■ Assignment ■
Check each line below for the word "Hmin". How many have it? Answer with the number only.

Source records
-.-.-
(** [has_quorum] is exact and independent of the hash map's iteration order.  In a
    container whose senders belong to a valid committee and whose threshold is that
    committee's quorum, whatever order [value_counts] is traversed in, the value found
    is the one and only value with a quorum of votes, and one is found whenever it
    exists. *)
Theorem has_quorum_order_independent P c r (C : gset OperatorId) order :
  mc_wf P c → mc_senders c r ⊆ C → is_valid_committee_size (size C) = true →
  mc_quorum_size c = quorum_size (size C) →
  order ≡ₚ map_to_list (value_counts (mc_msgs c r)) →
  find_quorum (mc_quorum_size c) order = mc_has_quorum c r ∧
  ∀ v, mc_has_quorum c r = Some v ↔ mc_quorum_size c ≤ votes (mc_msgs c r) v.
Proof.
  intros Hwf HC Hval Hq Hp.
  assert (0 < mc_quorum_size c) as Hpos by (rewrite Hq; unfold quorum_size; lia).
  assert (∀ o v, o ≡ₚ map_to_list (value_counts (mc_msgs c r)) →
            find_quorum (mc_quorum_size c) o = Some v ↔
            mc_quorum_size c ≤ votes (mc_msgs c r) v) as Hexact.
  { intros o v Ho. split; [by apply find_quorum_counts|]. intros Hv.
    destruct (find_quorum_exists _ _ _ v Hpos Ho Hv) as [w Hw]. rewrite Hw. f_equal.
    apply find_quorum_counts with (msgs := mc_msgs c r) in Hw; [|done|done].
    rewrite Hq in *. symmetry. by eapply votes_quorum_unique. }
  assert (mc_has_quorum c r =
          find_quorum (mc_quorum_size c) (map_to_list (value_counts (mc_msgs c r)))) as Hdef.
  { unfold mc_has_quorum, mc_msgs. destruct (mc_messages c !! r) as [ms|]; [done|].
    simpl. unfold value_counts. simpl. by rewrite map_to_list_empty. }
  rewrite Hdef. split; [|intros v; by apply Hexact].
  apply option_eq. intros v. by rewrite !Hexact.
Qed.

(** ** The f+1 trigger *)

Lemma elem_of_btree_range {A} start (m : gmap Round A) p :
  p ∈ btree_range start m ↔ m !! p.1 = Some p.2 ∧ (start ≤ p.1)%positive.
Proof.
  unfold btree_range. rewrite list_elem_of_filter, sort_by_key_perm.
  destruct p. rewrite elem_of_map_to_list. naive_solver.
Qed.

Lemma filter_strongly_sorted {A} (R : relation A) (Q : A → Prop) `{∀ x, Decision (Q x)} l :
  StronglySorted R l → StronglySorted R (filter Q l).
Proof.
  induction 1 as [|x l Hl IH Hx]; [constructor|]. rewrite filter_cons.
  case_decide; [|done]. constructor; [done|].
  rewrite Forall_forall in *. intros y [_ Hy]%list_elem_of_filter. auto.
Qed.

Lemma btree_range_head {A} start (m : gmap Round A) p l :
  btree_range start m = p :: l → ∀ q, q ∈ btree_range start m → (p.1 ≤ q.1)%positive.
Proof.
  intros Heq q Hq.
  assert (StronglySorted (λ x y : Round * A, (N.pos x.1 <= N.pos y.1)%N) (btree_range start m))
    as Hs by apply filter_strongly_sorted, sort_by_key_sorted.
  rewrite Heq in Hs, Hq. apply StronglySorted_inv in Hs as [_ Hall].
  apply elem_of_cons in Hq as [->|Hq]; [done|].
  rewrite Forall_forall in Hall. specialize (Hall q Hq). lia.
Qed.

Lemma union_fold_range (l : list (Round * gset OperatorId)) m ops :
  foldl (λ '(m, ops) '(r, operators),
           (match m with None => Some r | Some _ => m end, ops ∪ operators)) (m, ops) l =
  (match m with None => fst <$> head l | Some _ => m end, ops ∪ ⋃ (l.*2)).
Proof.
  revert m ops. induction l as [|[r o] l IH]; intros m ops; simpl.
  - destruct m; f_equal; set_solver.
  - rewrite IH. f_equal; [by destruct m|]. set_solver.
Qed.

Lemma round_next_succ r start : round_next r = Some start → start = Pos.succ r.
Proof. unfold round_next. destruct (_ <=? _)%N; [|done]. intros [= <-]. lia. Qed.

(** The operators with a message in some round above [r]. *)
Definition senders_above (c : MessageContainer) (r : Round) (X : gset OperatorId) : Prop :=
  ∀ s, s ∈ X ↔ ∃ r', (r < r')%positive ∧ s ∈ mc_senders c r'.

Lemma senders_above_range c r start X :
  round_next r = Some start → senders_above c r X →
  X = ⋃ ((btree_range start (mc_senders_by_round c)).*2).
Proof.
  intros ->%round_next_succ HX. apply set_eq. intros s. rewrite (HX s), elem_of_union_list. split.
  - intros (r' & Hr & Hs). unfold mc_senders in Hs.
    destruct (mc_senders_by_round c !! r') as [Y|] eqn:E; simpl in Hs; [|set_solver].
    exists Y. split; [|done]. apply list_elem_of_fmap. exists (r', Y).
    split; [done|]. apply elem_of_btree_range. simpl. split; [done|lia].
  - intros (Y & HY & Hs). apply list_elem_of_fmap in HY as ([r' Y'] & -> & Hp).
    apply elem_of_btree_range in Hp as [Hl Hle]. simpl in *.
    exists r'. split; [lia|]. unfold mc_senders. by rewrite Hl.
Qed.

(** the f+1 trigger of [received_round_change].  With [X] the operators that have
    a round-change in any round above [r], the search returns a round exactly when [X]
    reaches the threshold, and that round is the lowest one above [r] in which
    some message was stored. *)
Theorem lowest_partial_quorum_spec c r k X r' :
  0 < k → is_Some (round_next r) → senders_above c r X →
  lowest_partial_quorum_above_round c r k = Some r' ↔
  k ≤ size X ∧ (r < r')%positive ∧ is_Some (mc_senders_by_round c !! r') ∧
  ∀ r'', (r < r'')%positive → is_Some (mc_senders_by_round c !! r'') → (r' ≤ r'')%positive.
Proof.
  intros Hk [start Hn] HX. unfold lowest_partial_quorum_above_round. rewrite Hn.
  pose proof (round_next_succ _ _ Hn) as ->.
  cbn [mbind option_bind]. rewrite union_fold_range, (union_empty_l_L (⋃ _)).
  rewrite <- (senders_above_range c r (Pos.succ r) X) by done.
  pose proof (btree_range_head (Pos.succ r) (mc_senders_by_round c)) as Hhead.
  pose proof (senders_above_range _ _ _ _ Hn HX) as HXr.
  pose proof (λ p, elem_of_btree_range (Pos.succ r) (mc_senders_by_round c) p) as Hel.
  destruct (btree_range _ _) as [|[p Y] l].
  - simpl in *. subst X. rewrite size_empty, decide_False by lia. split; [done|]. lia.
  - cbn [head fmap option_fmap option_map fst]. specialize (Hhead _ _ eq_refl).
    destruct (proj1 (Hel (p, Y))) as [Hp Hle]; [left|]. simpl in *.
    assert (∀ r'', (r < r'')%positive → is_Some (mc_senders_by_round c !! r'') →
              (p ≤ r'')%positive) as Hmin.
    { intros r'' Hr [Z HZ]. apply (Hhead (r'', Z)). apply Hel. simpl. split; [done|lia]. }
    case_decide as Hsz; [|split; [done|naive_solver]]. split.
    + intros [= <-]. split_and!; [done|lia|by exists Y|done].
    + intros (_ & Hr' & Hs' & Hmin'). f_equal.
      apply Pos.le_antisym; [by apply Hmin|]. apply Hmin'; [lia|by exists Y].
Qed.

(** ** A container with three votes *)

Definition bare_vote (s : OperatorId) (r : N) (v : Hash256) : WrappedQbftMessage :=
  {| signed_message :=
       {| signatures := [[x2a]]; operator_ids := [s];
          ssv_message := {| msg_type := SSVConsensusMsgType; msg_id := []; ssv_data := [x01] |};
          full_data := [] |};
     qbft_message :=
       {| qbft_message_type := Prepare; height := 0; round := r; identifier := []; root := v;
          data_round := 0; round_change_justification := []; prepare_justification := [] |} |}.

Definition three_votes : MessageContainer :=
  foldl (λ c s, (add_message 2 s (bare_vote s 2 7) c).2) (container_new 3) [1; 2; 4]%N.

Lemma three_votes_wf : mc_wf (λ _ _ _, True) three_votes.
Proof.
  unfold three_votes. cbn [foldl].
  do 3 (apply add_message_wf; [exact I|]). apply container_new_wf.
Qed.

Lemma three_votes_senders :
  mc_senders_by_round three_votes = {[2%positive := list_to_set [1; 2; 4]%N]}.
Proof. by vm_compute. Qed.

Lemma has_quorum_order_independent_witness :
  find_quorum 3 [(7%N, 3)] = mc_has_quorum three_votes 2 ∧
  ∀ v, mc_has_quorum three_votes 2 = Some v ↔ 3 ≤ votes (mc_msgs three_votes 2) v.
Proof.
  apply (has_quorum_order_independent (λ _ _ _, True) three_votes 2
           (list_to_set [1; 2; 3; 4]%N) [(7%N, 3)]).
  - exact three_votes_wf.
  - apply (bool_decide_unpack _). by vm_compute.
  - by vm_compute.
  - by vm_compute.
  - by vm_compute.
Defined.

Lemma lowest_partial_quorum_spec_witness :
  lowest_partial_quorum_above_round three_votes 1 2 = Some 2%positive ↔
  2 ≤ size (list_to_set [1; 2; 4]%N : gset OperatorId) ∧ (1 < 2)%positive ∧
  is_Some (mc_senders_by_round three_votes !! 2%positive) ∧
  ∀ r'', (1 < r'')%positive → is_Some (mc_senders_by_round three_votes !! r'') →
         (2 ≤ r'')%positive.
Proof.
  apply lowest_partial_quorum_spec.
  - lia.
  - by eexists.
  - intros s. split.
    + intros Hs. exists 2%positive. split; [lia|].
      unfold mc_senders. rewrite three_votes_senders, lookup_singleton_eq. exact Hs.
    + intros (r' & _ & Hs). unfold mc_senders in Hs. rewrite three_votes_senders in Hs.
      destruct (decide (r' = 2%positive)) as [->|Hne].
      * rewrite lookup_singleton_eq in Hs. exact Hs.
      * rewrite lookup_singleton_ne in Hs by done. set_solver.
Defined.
-.-.-
■ Result ■
3